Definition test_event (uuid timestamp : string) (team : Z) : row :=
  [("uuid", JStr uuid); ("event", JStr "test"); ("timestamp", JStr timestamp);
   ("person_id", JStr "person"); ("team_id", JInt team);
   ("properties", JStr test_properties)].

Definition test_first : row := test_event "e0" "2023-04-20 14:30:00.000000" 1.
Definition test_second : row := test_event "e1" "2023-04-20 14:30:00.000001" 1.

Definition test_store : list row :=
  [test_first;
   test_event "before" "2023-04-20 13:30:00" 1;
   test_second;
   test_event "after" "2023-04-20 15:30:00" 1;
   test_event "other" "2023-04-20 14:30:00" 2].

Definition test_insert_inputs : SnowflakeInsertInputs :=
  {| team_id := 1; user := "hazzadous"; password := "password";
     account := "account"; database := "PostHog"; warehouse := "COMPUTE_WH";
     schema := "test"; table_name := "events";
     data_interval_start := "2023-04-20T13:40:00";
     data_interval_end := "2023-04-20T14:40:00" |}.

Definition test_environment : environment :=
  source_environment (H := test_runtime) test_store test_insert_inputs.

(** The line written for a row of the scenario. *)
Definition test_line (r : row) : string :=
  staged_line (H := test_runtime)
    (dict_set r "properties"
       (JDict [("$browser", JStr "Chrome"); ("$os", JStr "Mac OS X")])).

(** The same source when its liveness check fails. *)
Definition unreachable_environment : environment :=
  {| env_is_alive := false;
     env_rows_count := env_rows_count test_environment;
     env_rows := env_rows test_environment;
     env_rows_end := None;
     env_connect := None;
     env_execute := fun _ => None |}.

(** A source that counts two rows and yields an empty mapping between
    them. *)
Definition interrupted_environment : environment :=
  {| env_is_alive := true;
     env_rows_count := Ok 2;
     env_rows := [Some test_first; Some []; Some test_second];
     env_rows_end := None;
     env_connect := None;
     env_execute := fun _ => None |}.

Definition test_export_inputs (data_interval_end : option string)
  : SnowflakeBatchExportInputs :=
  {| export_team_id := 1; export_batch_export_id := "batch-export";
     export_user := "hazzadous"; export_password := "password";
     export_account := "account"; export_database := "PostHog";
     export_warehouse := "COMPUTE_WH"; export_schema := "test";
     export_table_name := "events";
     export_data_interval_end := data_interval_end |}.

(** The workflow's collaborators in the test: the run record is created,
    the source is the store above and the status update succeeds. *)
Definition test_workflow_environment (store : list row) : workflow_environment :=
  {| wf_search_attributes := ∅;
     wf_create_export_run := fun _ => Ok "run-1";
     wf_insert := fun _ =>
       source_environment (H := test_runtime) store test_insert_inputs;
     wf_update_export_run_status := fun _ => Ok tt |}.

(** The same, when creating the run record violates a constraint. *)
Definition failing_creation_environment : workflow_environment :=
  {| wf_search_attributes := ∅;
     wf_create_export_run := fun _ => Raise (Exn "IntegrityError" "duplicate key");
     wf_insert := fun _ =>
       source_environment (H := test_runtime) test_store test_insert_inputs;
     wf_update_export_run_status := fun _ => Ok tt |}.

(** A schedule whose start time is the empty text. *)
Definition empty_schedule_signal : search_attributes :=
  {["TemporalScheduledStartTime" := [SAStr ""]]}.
*-*-*
### Work instructions
In the entries above, the lines between the one holding "export_team_id := 1;" and the one holding "wf_create_export_run := fun _ => Ok", inclusive, are to be printed exactly as written, and those alone.

### Output of the exercise
  {| export_team_id := 1; export_batch_export_id := "batch-export";
     export_user := "hazzadous"; export_password := "password";
     export_account := "account"; export_database := "PostHog";
     export_warehouse := "COMPUTE_WH"; export_schema := "test";
     export_table_name := "events";
     export_data_interval_end := data_interval_end |}.

(** The workflow's collaborators in the test: the run record is created,
    the source is the store above and the status update succeeds. *)
Definition test_workflow_environment (store : list row) : workflow_environment :=
  {| wf_search_attributes := ∅;
     wf_create_export_run := fun _ => Ok "run-1";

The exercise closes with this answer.